There are at most 24 dirty squares.
I like your instinct to use A* here. It's often good for solving find-the-minimum-number-of-moves problems. However, A* requires a fair amount of code. I think you'd be better of going with a Branch-and-Bound approach (sometimes called Branch-and-Prune), which should be almost as efficient but is much easier to implement.
The idea is to start enumerating all possible solutions using a depth-first-search, like so:
# Each list represents a sequence of dirty nodes.
[]
[1]
[1, 2]
[1, 2, 3]
[1, 3]
[1, 3, 2]
[2]
[2, 1]
[2, 1, 3]
Every time you're about to recurse into a branch, check to see if that branch is more expensive than the cheapest solution found so far. If so, you can skip the whole branch.
If that's not efficient enough, add a function to calculate a lower bound on the remaining cost. Then if cost([2]) + lower_bound(set([1, 3])) is more expensive than the cheapest solution found so far, you can skip the whole branch. The tighter lower_bound() is, the more branches you can skip.
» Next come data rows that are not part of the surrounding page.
(* ===== verification/SelectEngine.v ===== *)
(** * SelectEngine: the echo server on select()

    Models net/libtpevent/src/select.hpp and select.cpp. One round of the loop
    of [manageConnections] is one program over the operating system of
    Posix.v. *)

From S2P Require Import Prelude Posix Engine.

Record SelectEngine : Type := mkSelectEngine { m_Listener : Z; m_Clients : list Client }.
Abbreviation snet := (net SelectEngine).

Definition newline : string := String LF EmptyString.

Section SelectEngine.
Context {Os : OS}.

Definition listener : M snet Z := gets (λ s, m_Listener (own s)).
Definition clients : M snet (list Client) := gets (λ s, m_Clients (own s)).
Definition set_clients (l : list Client) : M snet unit :=
  set_own (λ e, mkSelectEngine (m_Listener e) l).
Definition push_client (c : Client) : M snet unit :=
  let! l := clients in set_clients (l ++ [c]).

(** The answer to [tmp]. *)
Definition echo (tmp : bytes) : bytes := b "echo: " ++ tmp ++ [LF].

(** The branch of a ready client; yields disconnected_clients. *)
Definition read_client (fd : Z) (disconnected : list Z) : M snet (list Z) :=
  let! r := sys (Read fd 256) in
  if bool_decide (rc r < 0) then
    say [OStr "some read error!"; OStr newline] ;;
    ret (disconnected ++ [fd])
  else
    let! tmp := terminated 256 (rc r) (got r) in
    let! tmp := strip tmp in
    (if bool_decide (rc r > 0) then
       say [OStr "read: "; OInt (rc r); OStr " bytes ["; OStr (text tmp); OStr "]"; OStr newline] ;;
       let ans := echo tmp in
       let! _ := sys (Write fd ans) in ret tt
     else ret tt) ;;
    if bool_decide (rc r = 0) then
      say [OStr "client disconnected: "; OInt fd; OStr newline] ;;
      ret (disconnected ++ [fd])
    else ret disconnected.

(** [for (size_t i = 0; i < m_Clients.size(); ++i)]; the size changes only
    where the loop breaks. *)
Fixpoint service (fuel : nat) (i : nat) (read_fds : list Z) (disconnected : list Z) :
    M snet (list Z) :=
  match fuel with
  | O => no_fuel
  | S fuel' =>
      let! cs := clients in
      match cs !! i with
      | None => ret disconnected
      | Some c =>
          fd_in_set (sd c) ;;
          if negb (bool_decide (sd c ∈ read_fds)) then service fuel' (S i) read_fds disconnected
          else
            let! l := listener in
            if bool_decide (sd c = l) then
              let! r := sys (Accept l) in
              let cli_sd := rc r in
              say [OStr "new client: "; OInt cli_sd; OStr newline] ;;
              push_client (Client_ctor cli_sd) ;;
              ret disconnected
            else
              let! disconnected := read_client (sd c) disconnected in
              service fuel' (S i) read_fds disconnected
      end
  end.

(** Removing one disconnected client; a failing assert aborts (SIGABRT). *)
Fixpoint erase_sd (fd : Z) (l : list Client) : option (list Client) :=
  match l with
  | [] => None
  | c :: l' => if bool_decide (sd c = fd) then Some l' else cons c <$> erase_sd fd l'
  end.
Definition remove_client (fd : Z) : M snet unit :=
  let! cs := clients in
  match erase_sd fd cs with
  | None => exit_with 134
  | Some cs' =>
      let! _ := sys (Close fd) in
      fd_in_set fd ;;
      set_clients cs'
  end.

Definition round : M snet unit :=
  let! l := listener in
  fd_in_set l ;;
  let! cs := clients in
  let fdmax := foldl (λ m i, if bool_decide (sd i > m) then sd i else m) l cs in
  for_each (λ i, fd_in_set (sd i)) cs ;;
  let! sel := sys (Select (fdmax + 1) (l :: map sd cs) [] None) in
  if bool_decide (rc sel = -1) then exit_with 1
  else if bool_decide (rc sel = 0) then ret tt
  else
    let! n := gets (λ s, length (m_Clients (own s))) in
    let! disconnected := service (S n) 0 (numbers sel) [] in
    for_each remove_client disconnected.

(** The first [n] rounds of [while (1)]. *)
Definition manageConnections (n : nat) : M snet unit :=
  let! l := listener in
  push_client (Client_ctor l) ;;
  rounds n round.

(** The thread runs manageConnections and is joined. *)
Definition run (n : nat) : M snet unit :=
  say [OStr "select server starts"; OEndl] ;;
  manageConnections n.

(** ** One message *)

(** The server survives a message exactly when it is between 1 and 255 bytes
    with something before the first zero byte that is not CR or LF. *)
Definition survivable (r : reply) : bool :=
  bool_decide (0 < rc r < 256) && negb (forallb is_crlf (c_str (take (Z.to_nat (rc r)) (got r)))).

Definition message (r : reply) : bytes := stripped (c_str (take (Z.to_nat (rc r)) (got r))).

Lemma read_client_spec fd disc (s : snet) :
  let r := answer_to (trace s) (Read fd 256) in
  let s1 := after (Read fd 256) s in
  0 ≤ rc r →
  if survivable r then
    ∃ s' w, read_client fd disc s = Ret disc s' ∧ own s' = own s ∧
      trace s' = trace s ++ [(Read fd 256, r); (Write fd (echo (message r)), w)]
  else read_client fd disc s = Undef OutOfBounds.
Proof.
  intros r s1 Hr. unfold read_client. rewrite bind_sys. fold r s1.
  rewrite bool_decide_eq_false_2 by lia. unfold survivable, terminated.
  destruct (decide (rc r = 0)) as [E|E]; [|destruct (decide (rc r < 256)) as [Hlt|Hge]].
  - rewrite E. change (bool_decide (0 < 0 < 256)) with false.
    change (bool_decide (0 ≤ 0 < 256)) with true. cbn [andb]. rewrite bind_ret_l. unfold bind at 1. by rewrite strip_spec.
  - rewrite !bool_decide_eq_true_2 by lia. rewrite !bind_ret_l. cbn [andb].
    pose proof (strip_spec (c_str (take (Z.to_nat (rc r)) (got r))) s1) as Hs.
    destruct (forallb is_crlf _); simpl; [unfold bind at 1; by rewrite Hs|].
    rewrite (bind_eq_ret _ _ _ _ _ Hs). rewrite bind_assoc. unfold bind at 1, say, modify.
    rewrite bind_assoc, bind_sys, bind_ret_l. rewrite bool_decide_eq_false_2 by lia.
    eexists _, _. split; [reflexivity|]. split; [done|]. simpl. by rewrite <-app_assoc.
  - by rewrite !bool_decide_eq_false_2 by lia.
Qed.

(** The echo: a readable client that sends [survivable] data gets exactly
    "echo: ", the data up to the first zero byte without its trailing CRs and
    LFs, and one LF, in one write; every other outcome of read - end of file,
    256 bytes, a message of CRs and LFs only - runs into undefined behaviour,
    except an error, which disconnects the client. *)
Theorem read_client_echoes fd disc (s : snet) :
  reads_fit →
  let r := answer_to (trace s) (Read fd 256) in
  if bool_decide (rc r = -1) then
    ∃ s', read_client fd disc s = Ret (disc ++ [fd]) s' ∧ own s' = own s ∧
      trace s' = trace s ++ [(Read fd 256, r)]
  else if survivable r then
    ∃ s' w, read_client fd disc s = Ret disc s' ∧ own s' = own s ∧
      trace s' = trace s ++ [(Read fd 256, r); (Write fd (echo (message r)), w)]
  else read_client fd disc s = Undef OutOfBounds.
Proof.
  intros Hfit r. destruct (Hfit (trace s) (Read fd 256) fd 256 (or_introl eq_refl) ltac:(lia))
    as [Hr _]. fold r in Hr.
  case_bool_decide as Herr.
  - unfold read_client. rewrite bind_sys. fold r. rewrite bool_decide_eq_true_2 by lia.
    eexists. split; [reflexivity|]. by split.
  - apply (read_client_spec fd disc s). fold r. lia.
Qed.

(** A client that disconnects takes the server down: whenever the first
    ready descriptor of a round is a client whose read returns 0, the round is
    undefined, because the loop that strips line ends reads before the
    beginning of an empty string. *)
Theorem select_disconnect_is_undefined (s : snet) c cs :
  m_Clients (own s) = Client_ctor (m_Listener (own s)) :: c :: cs →
  Forall (λ i, 0 ≤ sd i < FD_SETSIZE) (m_Clients (own s)) → sd c ≠ m_Listener (own s) →
  (∀ h nfds rd, let sel := answer_to h (Select nfds rd [] None) in
     0 < rc sel ∧ (m_Listener (own s) ∉ numbers sel) ∧ sd c ∈ numbers sel) →
  (∀ h, rc (answer_to h (Read (sd c) 256)) = 0) →
  round s = Undef OutOfBounds.
Proof.
  intros Hcs Hfds Hne Hsel Hread. unfold round, listener, clients.
  assert (∀ c', 0 ≤ sd c' < FD_SETSIZE → fd_in_set (sd c') s = Ret tt s) as Hin
    by (intros c' Hc; unfold fd_in_set; by rewrite bool_decide_eq_true_2).
  unfold bind at 1, gets at 1. rewrite Hcs, !Forall_cons in Hfds. destruct Hfds as (Hl & Hc & Hrest).
  rewrite (bind_eq_ret _ _ _ _ _ (Hin _ Hl)). unfold bind at 1, gets at 1. rewrite Hcs.
  assert (for_each (λ i, fd_in_set (sd i)) (Client_ctor (m_Listener (own s)) :: c :: cs) s = Ret tt s)
    as Hall.
  { assert (Forall (λ i, 0 ≤ sd i < FD_SETSIZE) (Client_ctor (m_Listener (own s)) :: c :: cs))
      as HF by (constructor; [done|by constructor]).
    revert HF. generalize (Client_ctor (m_Listener (own s)) :: c :: cs). intros l.
    induction l as [|x l IH]; [done|]. intros [Hx HF]%Forall_cons. simpl.
    rewrite (bind_eq_ret _ _ _ _ _ (Hin _ Hx)). by apply IH. }
  rewrite (bind_eq_ret _ _ _ _ _ Hall), bind_sys.
  set (sel := answer_to _ _). set (s1 := after _ _).
  destruct (Hsel (trace s) (foldl (λ m i, if bool_decide (sd i > m) then sd i else m)
    (m_Listener (own s)) (Client_ctor (m_Listener (own s)) :: c :: cs) + 1)
    (m_Listener (own s) :: map sd (Client_ctor (m_Listener (own s)) :: c :: cs)))
    as (Hpos & Hnl & Hready). fold sel in Hpos, Hnl, Hready.
  rewrite !bool_decide_eq_false_2 by lia. unfold bind at 1, gets at 1.
  change (own s1) with (own s). rewrite Hcs. cbn [length service].
  assert (∀ c', 0 ≤ sd c' < FD_SETSIZE → fd_in_set (sd c') s1 = Ret tt s1) as Hin1
    by (intros c' Hc'; unfold fd_in_set; by rewrite bool_decide_eq_true_2).
  rewrite bind_assoc. unfold bind at 1, clients at 1, gets at 1. change (own s1) with (own s).
  rewrite Hcs. cbn [lookup list_lookup]. rewrite bind_assoc.
  rewrite (bind_eq_ret _ _ _ _ _ (Hin1 (Client_ctor (m_Listener (own s))) Hl)).
  rewrite (bool_decide_eq_false_2 (_ ∈ _)) by done. cbn [negb].
  rewrite bind_assoc. unfold bind at 1, clients at 1, gets at 1. change (own s1) with (own s).
  rewrite Hcs. cbn [lookup list_lookup]. rewrite bind_assoc.
  rewrite (bind_eq_ret _ _ _ _ _ (Hin1 c Hc)).
  rewrite (bool_decide_eq_true_2 (_ ∈ _)) by done. cbn [negb].
  rewrite bind_assoc. unfold bind at 1, listener, gets. change (own s1) with (own s).
  rewrite (bool_decide_eq_false_2 (sd c = _)) by done. rewrite bind_assoc. unfold bind at 1.
  pose proof (read_client_spec (sd c) [] s1) as Hspec. simpl in Hspec.
  unfold survivable in Hspec. rewrite Hread in Hspec.
  rewrite Hspec by lia. done.
Qed.

(** Every write answers the read just before it, from the same descriptor. *)
Definition echoes (h : history) : Prop := ∀ h1 fd buf w h2,
  h = h1 ++ (Write fd buf, w) :: h2 →
  ∃ h0 r, h1 = h0 ++ [(Read fd 256, r)] ∧ 0 < rc r < 256 ∧ buf = echo (message r).

Lemma echoes_snoc h c r : (∀ fd buf, c ≠ Write fd buf) → echoes h → echoes (h ++ [(c, r)]).
Proof.
  intros Hc Hh h1 fd buf w h2 E. destruct h2 as [|x h2 _] using rev_ind.
  - apply app_inj_tail in E as [_ [= E _]]. by destruct (Hc fd buf).
  - rewrite app_comm_cons, app_assoc in E. apply app_inj_tail in E as [E _]. by apply (Hh _ _ _ _ _ E).
Qed.
Lemma echoes_answer h fd r w :
  0 < rc r < 256 → echoes h → echoes (h ++ [(Read fd 256, r); (Write fd (echo (message r)), w)]).
Proof.
  intros Hr Hh h1 fd' buf w' h2 E. destruct h2 as [|x h2 _] using rev_ind.
  - change [(Read fd 256, r); (Write fd (echo (message r)), w)]
      with ([(Read fd 256, r)] ++ [(Write fd (echo (message r)), w)]) in E.
    rewrite app_assoc in E. apply app_inj_tail in E as [<- [= <- <- _]]. by exists h, r.
  - change [(Read fd 256, r); (Write fd (echo (message r)), w)]
      with ([(Read fd 256, r)] ++ [(Write fd (echo (message r)), w)]) in E.
    rewrite app_comm_cons, !app_assoc in E. apply app_inj_tail in E as [E _].
    assert (echoes (h ++ [(Read fd 256, r)])) as H by by apply echoes_snoc.
    by apply (H _ _ _ _ _ E).
Qed.
Lemma echoes_sys c : (∀ fd buf, c ≠ Write fd buf) → keeps (on_trace (T:=SelectEngine) echoes) (sys c).
Proof. intros Hc. apply keeps_sys. intros s Hs. by apply echoes_snoc. Qed.
Lemma echoes_read_client fd disc : keeps (on_trace echoes) (read_client fd disc).
Proof.
  intros s Hs. pose proof (read_client_spec fd disc s) as Hspec. simpl in Hspec.
  destruct (decide (0 ≤ rc (answer_to (trace s) (Read fd 256)))) as [Hr|Hr].
  - destruct (survivable _) eqn:Hsv; [|by rewrite Hspec].
    destruct (Hspec Hr) as (s' & w & -> & _ & E). unfold on_trace. rewrite E.
    apply andb_true_iff in Hsv as [Hsv%bool_decide_eq_true _]. by apply echoes_answer.
  - unfold read_client. rewrite bind_sys, bool_decide_eq_true_2 by lia. by apply echoes_snoc.
Qed.
#[local] Hint Resolve echoes_sys echoes_read_client : keeps.
#[local] Hint Extern 1 (∀ fd buf, _ ≠ Write fd buf) => discriminate : keeps.

Lemma echoes_clients : keeps (on_trace echoes) clients.
Proof. apply keeps_gets. Qed.
Lemma echoes_listener : keeps (on_trace echoes) listener.
Proof. apply keeps_gets. Qed.
Lemma echoes_push_client c : keeps (on_trace echoes) (push_client c).
Proof. apply keeps_bind; [apply echoes_clients|]. intros l. apply keeps_set_own. Qed.
#[local] Hint Resolve echoes_clients echoes_listener echoes_push_client : keeps.

Lemma echoes_service fuel : ∀ i rd disc, keeps (on_trace echoes) (service fuel i rd disc).
Proof.
  induction fuel as [|fuel IH]; intros i rd disc; cbn [service]; [apply keeps_no_fuel|].
  apply keeps_bind; [auto with keeps|]. intros cs. destruct (cs !! i) as [c|]; auto 10 with keeps.
Qed.
Lemma echoes_remove_client fd : keeps (on_trace echoes) (remove_client fd).
Proof.
  apply keeps_bind; [auto with keeps|]. intros cs. destruct (erase_sd fd cs); unfold set_clients;
    auto 10 with keeps.
Qed.
#[local] Hint Resolve echoes_service echoes_remove_client : keeps.

Lemma echoes_nil : echoes [].
Proof. intros [|??] fd buf w h2 E; discriminate. Qed.
Lemma echoes_run n : keeps (on_trace echoes) (run n).
Proof. unfold run, manageConnections, round. auto 20 with keeps. Qed.

(** Whatever the kernel and the clients do, however many rounds run and
    however the server ends, every byte it ever wrote is the echo of the read
    immediately before, sent to the same descriptor. *)
Theorem select_server_only_echoes n (s : snet) :
  trace s = [] →
  match run n s with
  | Ret _ s' | Exc _ s' | Exit _ s' => echoes (trace s')
  | _ => True
  end.
Proof. intros Ht. apply (echoes_run n s). unfold on_trace. rewrite Ht. apply echoes_nil. Qed.
End SelectEngine.

(** ** Witnesses *)

Definition one_client : snet :=
  mkNet (mkSelectEngine 3 [Client_ctor 3; Client_ctor 5]) 0 [] [].
Definition hello : bytes := b "hi" ++ [CR; LF].

Lemma read_client_echoes_witness :
  ∃ s' w, read_client (Os:=reading hello [5]) 5 [] one_client = Ret [] s' ∧ own s' = own one_client ∧
    trace s' = [] ++ [(Read 5 256, data hello); (Write 5 (echo (message (data hello))), w)].
Proof.
  exact (read_client_echoes (Os:=reading hello [5]) 5 [] one_client (reading_fits hello [5])).
Defined.
Lemma select_disconnect_is_undefined_witness :
  round (Os:=reading [] [5]) one_client = Undef OutOfBounds.
Proof.
  apply (select_disconnect_is_undefined (Os:=reading [] [5]) one_client (Client_ctor 5) []).
  - reflexivity.
  - by apply (bool_decide_unpack _).
  - discriminate.
  - intros h nfds rd. split; [reflexivity|]. by apply (bool_decide_unpack _).
  - reflexivity.
Defined.
Lemma select_server_only_echoes_witness :
  match run (Os:=reading hello [5]) 2 (mkNet (mkSelectEngine 3 [Client_ctor 5]) 0 [] []) with
  | Ret _ s' | Exc _ s' | Exit _ s' => echoes (trace s')
  | _ => True
  end.
Proof.
  exact (select_server_only_echoes (Os:=reading hello [5]) 2
    (mkNet (mkSelectEngine 3 [Client_ctor 5]) 0 [] []) eq_refl).
Defined.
Let's say V={v|v=b or v=d}, and get a full connected graph G(V,E). You could calculate the cost of each edge in E with a time complexity of O(n^2). Afterwards the problem becomes exactly the same as: Start at a specified vertex, and find a shortest path of G which covers V.
We call this Traveling Salesman Problem(TSP) since 1832.
The problem can certainly be stored as a graph. The cost between nodes (dirty cells) is their Manhattan distance. Ignore the cost of cleaning cells, because that total cost will be the same no matter what path taken.
This problem looks to me like the Minimum Rectilinear Steiner Tree problem. Unfortunately, the problem is NP hard, so you'll need to come up with an approximation (a Minimum Spanning Tree based on Manhattan distance), if I am correct.